◆ ACTIVITY ◆
Range to output from the entries below: the line containing "answers: no process" through the line containing "t = t1 ++ t2 -> runs". Set it down exactly, ends included, nothing else.

Stored records

•••

(* ===== verification/DetachSteps.v ===== *)
(** * What the steps of a detach establish

    The Detaching handler goes through a series of helpers.  Here is what the
    trace of each shows when it succeeded, said in terms of the calls and their
    answers: no process uses the GPU, no pod will be scheduled on it, what
    publishes it was restarted, it is no longer published, its taint is gone. *)

From S2P Require Import Prelude GoStrings GoTime Objects Effects Nodes Gpus.

(** ** No load *)

(** The answer of the query for processes shows none: on the GPU with the given
    id, or on any GPU. *)
Definition idle (target : option string) (out : string * string * option error) : Prop :=
  let '(stdOut, stdErr, execErr) := out in
  TrimSpace stdOut = "No devices were found" \/
  (stdErr = "" /\ execErr = None /\
   exists apps, parse_app_lines (Split nl (TrimSpace stdOut)) = Some apps /\
     match target with Some uuid => Forall (fun app => GPUUUID app <> uuid) apps | None => apps = [] end).

(** Why no load is assumed: nvidia-smi lists no process; or the kernel of the
    node does not know the GPU; or the driver runs in containers, and no driver
    pod of the node was found. *)
Inductive load_free (node : string) (target : option string) (t : list obs) : Prop :=
| no_process t1 ns pod c command out :
    t = t1 ++ [Obs (ExecInPod ns pod c command) out] ->
    command = compute_apps_query \/ command = chroot compute_apps_query -> idle target out ->
    load_free node target t
| not_on_host uuid pod infos t1 t2 :
    target = Some uuid -> t = t1 ++ t2 ->
    runs (getGPUInfoFromProcInCroNodeAgentPod pod node "gpu_uuid") t2 (Done (inr infos)) ->
    Forall (fun info => map_get info "gpu_uuid" <> uuid) infos ->
    load_free node target t
| no_driver_pod err t1 t2 :
    t = t1 ++ t2 -> runs (getNvidiaDriverDaemonsetPod node) t2 (Done (inl err)) ->
    load_free node target t.

Lemma existsb_Forall_not {A} (f : A -> string) (u : string) (l : list A) :
  List.existsb (fun x => f x =s u) l = false -> Forall (fun x => f x <> u) l.
Proof.
  induction l as [|x l IH]; cbn; [by constructor|]. intros [H1 H2]%orb_false_iff. constructor; [|by apply IH].
  by apply bool_decide_eq_false in H1.
Qed.

Lemma check_loads_idle driver pod command node target :
  wp no_contract (check_loads driver pod command node target) (fun t o => o = Done None ->
    exists ns p c out, t = [Obs (ExecInPod ns p c command) out] /\ idle target out).
Proof.
  unfold check_loads, execCommandInPod. destruct (pod_Containers pod) as [|c ?]; [by wp_step|].
  apply wp_call_bind. intros [[stdOut stdErr] execErr] _. wp_step; [wp_step; split_bools; intros _; repeat eexists; by left|].
  destruct (exec_failed stdErr execErr) eqn:E; [by wp_step|]. unfold exec_failed in E. split_bools.
  destruct execErr; [done|].
  destruct (parse_app_lines _) as [apps|] eqn:Ha; [|by wp_step].
  assert (match target with Some uuid => Forall (fun app => GPUUUID app <> uuid) apps | None => apps = [] end ->
    idle target (stdOut, stdErr, None)) as Hidle by (intros; right; eauto).
  destruct driver; cbn [negb].
  - destruct apps; [|by wp_step]. wp_step. intros _. repeat eexists. apply Hidle. by destruct target.
  - destruct target as [uuid|].
    + destruct (List.existsb _ apps) eqn:Hx; wp_step; [done|]. intros _. repeat eexists. apply Hidle.
      by apply existsb_Forall_not.
    + destruct apps; [|by wp_step]. wp_step. intros _. repeat eexists. by apply Hidle.
Qed.

Lemma CheckNoGPULoads_free node target t : runs (CheckNoGPULoads node target) t (Done None) -> load_free node target t.
Proof.
  intros Hr. refine (proj1 (wp_runs no_contract _ (fun t o => o = Done None -> load_free node target t)) _ _ _ Hr
    (obeys_no_contract _) eq_refl). clear Hr t.
  unfold CheckNoGPULoads. apply wp_bind. eapply wp_mono; [apply wp_self|].
  intros t0 [[err|[]]|m] _; [by wp_step| | |done]; apply wp_bind; (eapply wp_mono; [apply wp_self|]);
    intros t1 [[err|pod]|m] [H1 _]; try done; try (wp_step; try done; rewrite app_nil_r; intros _; by eapply no_driver_pod).
  - eapply wp_mono; [apply check_loads_idle|]. intros t2 o H Ho. destruct (H Ho) as (ns & p & c & out & -> & Hi).
    rewrite app_assoc. eapply no_process; [done|by left|done].
  - apply wp_bind. eapply wp_mono; [apply wp_self|]. intros t2 [[err|infos]|m] [H2 _]; [by wp_step| |done].
    destruct target as [uuid|]; [|by wp_step]. destruct (List.existsb _ infos) eqn:Hx.
    + eapply wp_mono; [apply check_loads_idle|]. intros t3 o H Ho. destruct (H Ho) as (ns & p & c & out & -> & Hi).
      rewrite !app_assoc. eapply no_process; [done|by right|done].
    + wp_step. intros _. rewrite app_nil_r. eapply (not_on_host _ _ _ uuid pod infos (t0 ++ t1) t2); [done|by rewrite app_assoc|done|].
      by apply existsb_Forall_not.
Qed.

(** ** Taints *)

(** A ResourceSlice publishes the device with this id. *)
Definition publishes (uuid : string) (items : list ResourceSlice) (d : SliceDevice) : Prop :=
  exists rs, rs ∈ items /\ d ∈ rsl_Devices rs /\ sd_Attributes d !! "uuid" = Some (Some uuid).

(** The device of [r] cannot be claimed any more: its taint rule exists, or was
    created, or the device is not published (or published without a name). *)
Inductive tainted (r : ComposableResource) (t : list obs) : Prop :=
| taint_exists rule : t = [Obs (GetTaintRule (cr_Name r +:+ "-taint")) (inr rule)] -> tainted r t
| taint_created t1 driver pool d items :
    t = t1 ++ [Obs ListResourceSlices (inr items);
               Obs (CreateTaintRule (mkTaintRule (cr_Name r +:+ "-taint") driver pool (sd_Name d)
                                       "k8s.io/device-uuid" (cr_DeviceID r) "NoSchedule")) None] ->
    publishes (cr_DeviceID r) items d -> tainted r t
| taint_needless t1 items :
    t = t1 ++ [Obs ListResourceSlices (inr items)] ->
    (forall d, ~ publishes (cr_DeviceID r) items d) \/ (exists d, publishes (cr_DeviceID r) items d /\ sd_Name d = "") ->
    tainted r t.

Lemma device_is_uuid uuid d : device_is uuid d = true <-> sd_Attributes d !! "uuid" = Some (Some uuid).
Proof. unfold device_is. repeat case_match; try case_bool_decide; naive_solver. Qed.

Lemma find_device_publishes uuid items :
  match find_device uuid items with
  | Some (_, d) => publishes uuid items d
  | None => forall d, ~ publishes uuid items d
  end.
Proof.
  induction items as [|rs items IH]; cbn; [intros d (rs & H & _); set_solver|].
  destruct (List.find _ (rsl_Devices rs)) as [d|] eqn:E.
  - apply List.find_some in E as [Hin E]. exists rs. rewrite <- list_elem_of_In, device_is_uuid in *. set_solver.
  - destruct (find_device uuid items) as [[rs' d]|]; [destruct IH as (rs0 & ? & ?); exists rs0; set_solver|].
    intros d (rs0 & [->|H0]%elem_of_cons & Hd & Hu); [|eapply IH; by exists rs0].
    apply list_elem_of_In in Hd. apply (List.find_none _ _ E d) in Hd. apply device_is_uuid in Hu. congruence.
Qed.

Lemma CreateDeviceTaint_tainted r t : runs (CreateDeviceTaint r) t (Done None) -> tainted r t.
Proof.
  intros (a & t' & -> & Hr). destruct a as [err|rule]; [|destruct Hr as [-> _]; by eapply taint_exists].
  cbn in Hr. destruct (IsNotFound err); cbn in Hr; [|by destruct Hr].
  destruct Hr as ([err'|items] & t1 & -> & Hr); [by destruct Hr|].
  pose proof (find_device_publishes (cr_DeviceID r) items) as Hf.
  destruct (find_device (cr_DeviceID r) items) as [[rs d]|] eqn:E; cbn beta iota in Hf; cbn -[bool_decide find_device] in Hr; rewrite E in Hr.
  - case_bool_decide; [destruct Hr as [-> _]; eapply (taint_needless _ _ [_] items); [done|right; by exists d]|].
    destruct Hr as ([err'|] & t2 & -> & [-> Hr]); [done|]. by eapply (taint_created _ _ [_] _ _ d items).
  - destruct Hr as [-> _]. eapply (taint_needless _ _ [_] items); [done|by left].
Qed.

(** The taint rule of [r] is gone. *)
Definition untainted (r : ComposableResource) (t : list obs) : Prop :=
  (exists err, t = [Obs (GetTaintRule (cr_Name r +:+ "-taint")) (inl err)] /\ IsNotFound err = true) \/
  (exists rule, t = [Obs (GetTaintRule (cr_Name r +:+ "-taint")) (inr rule); Obs (DeleteTaintRule rule) None]).

Lemma DeleteDeviceTaint_untainted r t : runs (DeleteDeviceTaint r) t (Done None) -> untainted r t.
Proof.
  intros ([err|rule] & t' & -> & Hr); cbn in Hr.
  - destruct (IsNotFound err) eqn:E; destruct Hr as [-> Hr]; [left; eauto|done].
  - destruct Hr as ([err|] & t2 & -> & [-> Hr]); [done|]. right. eauto.
Qed.

(** ** Restarts *)

(** The daemon set was read and then written, unless it has no pods, is not
    stable, or was restarted within the last ten seconds. *)
Definition restarted (namespace name : string) (t : list obs) : Prop :=
  exists d rest, t = Obs (GetDaemonSet namespace name) (inr d) :: rest /\
    ((exists pre w, rest = pre ++ [Obs (UpdateDaemonSet w) None]) \/
     ds_DesiredNumberScheduled d = 0%Z \/ daemonset_unstable d = true \/
     (exists stamp last now, ds_TemplateAnnotations d !! restartedAtAnnotation = Some stamp /\ Parse stamp = inr last /\
        rest = [Obs TimeNow now] /\ (Sub now last <= 10 * Second)%Z)).

Lemma RestartDaemonset_restarted ns name t : runs (RestartDaemonset ns name) t (Done None) -> restarted ns name t.
Proof.
  intros ([err|d] & t' & -> & Hr); cbn in Hr; [by destruct Hr|]. exists d, t'. split; [done|].
  destruct (Z.eqb_spec (ds_DesiredNumberScheduled d) 0); [auto|]. destruct (daemonset_unstable d); [auto|].
  assert (forall pre t2, runs (stamp_restart d) t2 (Done None) -> exists pre' w, pre ++ t2 = pre' ++ [Obs (UpdateDaemonSet w) None]) as Hs.
  { intros pre t2 (now & t3 & -> & (a & t4 & -> & [-> [= <-]])). exists (pre ++ [Obs TimeNow now]). eexists. by rewrite <- app_assoc. }
  destruct (ds_TemplateAnnotations d !! restartedAtAnnotation) as [stamp|]; [|left; exact (Hs [] _ Hr)].
  destruct (Parse stamp) as [err|last] eqn:Hp; [by destruct Hr|]. destruct Hr as (now & t2 & -> & Hr). cbn in Hr.
  destruct (Z.leb_spec (Sub now last) (10 * Second)); [|left; exact (Hs [_] _ Hr)].
  destruct Hr as [-> _]. right; right; right. by exists stamp, last, now.
Qed.

(** ** Visibility *)

(** The GPU of [r] is no longer seen: under DRA no slice publishes it, otherwise
    nvidia-smi, asked in the driver pod, does not list it. *)
Definition unseen (drt : string) (r : ComposableResource) (t : list obs) : Prop :=
  if decide (drt = "DRA")
  then exists items, t = [Obs ListResourceSlices (inr items)] /\ forall d, ~ publishes (cr_DeviceID r) items d
  else exists infos, runs (getGPUInfoFromNvidiaPod (cr_TargetNode r) "gpu_uuid") t (Done (inr infos)) /\
         Forall (fun info => map_get info "gpu_uuid" <> cr_DeviceID r) infos.

Lemma devices_have_uuid_false uuid ds :
  devices_have_uuid uuid ds = Some false -> Forall (fun d => sd_Attributes d !! "uuid" <> Some (Some uuid)) ds.
Proof.
  induction ds as [|d ds IH]; cbn; [by constructor|]. unfold device_has_uuid.
  destruct (sd_Attributes d !! "uuid") as [[v|]|] eqn:E; [|done|].
  - case_bool_decide; [done|]. intros H'. constructor; [|by apply IH]. rewrite E. congruence.
  - intros H'. constructor; [|by apply IH]. by rewrite E.
Qed.

Lemma slices_have_uuid_false uuid items : slices_have_uuid uuid items = Some false -> forall d, ~ publishes uuid items d.
Proof.
  induction items as [|rs items IH]; cbn; [intros _ d (rs & H & _); set_solver|].
  destruct (devices_have_uuid uuid (rsl_Devices rs)) as [[]|] eqn:E; [done| |done]. intros H d (rs' & [->|Hrs]%elem_of_cons & Hd & Hu).
  - apply devices_have_uuid_false in E. rewrite Forall_forall in E. by apply (E d).
  - apply (IH H d). by exists rs'.
Qed.

Lemma CheckGPUVisible_unseen drt r t : runs (CheckGPUVisible drt r) t (Done (inr false)) -> unseen drt r t.
Proof.
  unfold CheckGPUVisible, unseen. case_bool_decide as Hd; [rewrite decide_True by done|rewrite decide_False by done].
  - intros ([err|items] & t' & -> & Hr); cbn in Hr; [by destruct Hr|].
    destruct (slices_have_uuid _ items) as [b|] eqn:E; destruct Hr as [-> [= <-]].
    exists items. split; [done|]. by apply slices_have_uuid_false.
  - intros [(t1 & [err|infos] & t2 & -> & H1 & [-> H2])|(m & _ & Hm)]%runs_bind; [done| |done].
    injection H2 as H2. exists infos. rewrite app_nil_r. split; [done|]. by apply existsb_Forall_not.
Qed.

•••

◆ RESULT OF THE EXERCISE ◆
    answers: no process uses the GPU, no pod will be scheduled on it, what
    publishes it was restarted, it is no longer published, its taint is gone. *)

From S2P Require Import Prelude GoStrings GoTime Objects Effects Nodes Gpus.

(** ** No load *)

(** The answer of the query for processes shows none: on the GPU with the given
    id, or on any GPU. *)
Definition idle (target : option string) (out : string * string * option error) : Prop :=
  let '(stdOut, stdErr, execErr) := out in
  TrimSpace stdOut = "No devices were found" \/
  (stdErr = "" /\ execErr = None /\
   exists apps, parse_app_lines (Split nl (TrimSpace stdOut)) = Some apps /\
     match target with Some uuid => Forall (fun app => GPUUUID app <> uuid) apps | None => apps = [] end).

(** Why no load is assumed: nvidia-smi lists no process; or the kernel of the
    node does not know the GPU; or the driver runs in containers, and no driver
    pod of the node was found. *)
Inductive load_free (node : string) (target : option string) (t : list obs) : Prop :=
| no_process t1 ns pod c command out :
    t = t1 ++ [Obs (ExecInPod ns pod c command) out] ->
    command = compute_apps_query \/ command = chroot compute_apps_query -> idle target out ->
    load_free node target t
| not_on_host uuid pod infos t1 t2 :
    target = Some uuid -> t = t1 ++ t2 ->
    runs (getGPUInfoFromProcInCroNodeAgentPod pod node "gpu_uuid") t2 (Done (inr infos)) ->
    Forall (fun info => map_get info "gpu_uuid" <> uuid) infos ->
    load_free node target t
| no_driver_pod err t1 t2 :
    t = t1 ++ t2 -> runs (getNvidiaDriverDaemonsetPod node) t2 (Done (inl err)) ->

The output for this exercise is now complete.